WORK ORDER >> Read through the records below and copy each line that uses the word "None".
[[ GIVEN DATA open ]]
Lemma scrape_from_sitemap_visits_filtered_products_witness :
  let p := CrawlDriver.scrape_entries Scenarios.ascii_lower
             MoreScenarios.store_pages MoreScenarios.always_saved None
             [ Scenarios.entry "https://www.walmart.ca/en/ip/widget/1" None;
               Scenarios.entry "https://www.walmart.ca/en/ip/gadget/2?f=new"
                 None;
               Scenarios.entry "https://www.walmart.ca/en/ip/gizmo/3" None ]
             {| CrawlDriver.scraped_count := 0; CrawlDriver.visits := 0;
                CrawlDriver.session :=
                  snd (Crawl.warmup_session
                         (snd (Crawl.start_browser Scenarios.fresh_session)));
                CrawlDriver.checkpoints := [] |} in
  ∃ product_entries urls,
    Sitemap.get_product_urls 10 MoreScenarios.store_web
      "https://www.walmart.ca/sitemap-products.xml" None None
      = Some product_entries ∧
    Crawl.navigations (CrawlDriver.session p)
      = Crawl.navigations
          (snd (Crawl.warmup_session
                  (snd (Crawl.start_browser Scenarios.fresh_session))))
        ++ urls ∧
    length urls = CrawlDriver.visits p ∧
    urls `prefix_of`
      List.filter Sitemap.filter_walmart_product_urls
        (map Sitemap.loc product_entries) ∧
    (@None Z = None ∨ @None Z = Some 0 →
     urls = List.filter Sitemap.filter_walmart_product_urls
              (map Sitemap.loc product_entries)).
Proof.
  apply (scrape_from_sitemap_visits_filtered_products Scenarios.ascii_lower
           MoreScenarios.store_pages MoreScenarios.always_saved 10
           MoreScenarios.store_web None
           "https://www.walmart.ca/sitemap-products.xml" None
           Scenarios.fresh_session).
  - reflexivity.
  - vm_compute. reflexivity.
Defined.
[[ GIVEN DATA closed ]]
REPLY >>
             MoreScenarios.store_pages MoreScenarios.always_saved None
             [ Scenarios.entry "https://www.walmart.ca/en/ip/widget/1" None;
                 None;
               Scenarios.entry "https://www.walmart.ca/en/ip/gizmo/3" None ]
      "https://www.walmart.ca/sitemap-products.xml" None None
    (@None Z = None ∨ @None Z = Some 0 →
           MoreScenarios.store_web None
           "https://www.walmart.ca/sitemap-products.xml" None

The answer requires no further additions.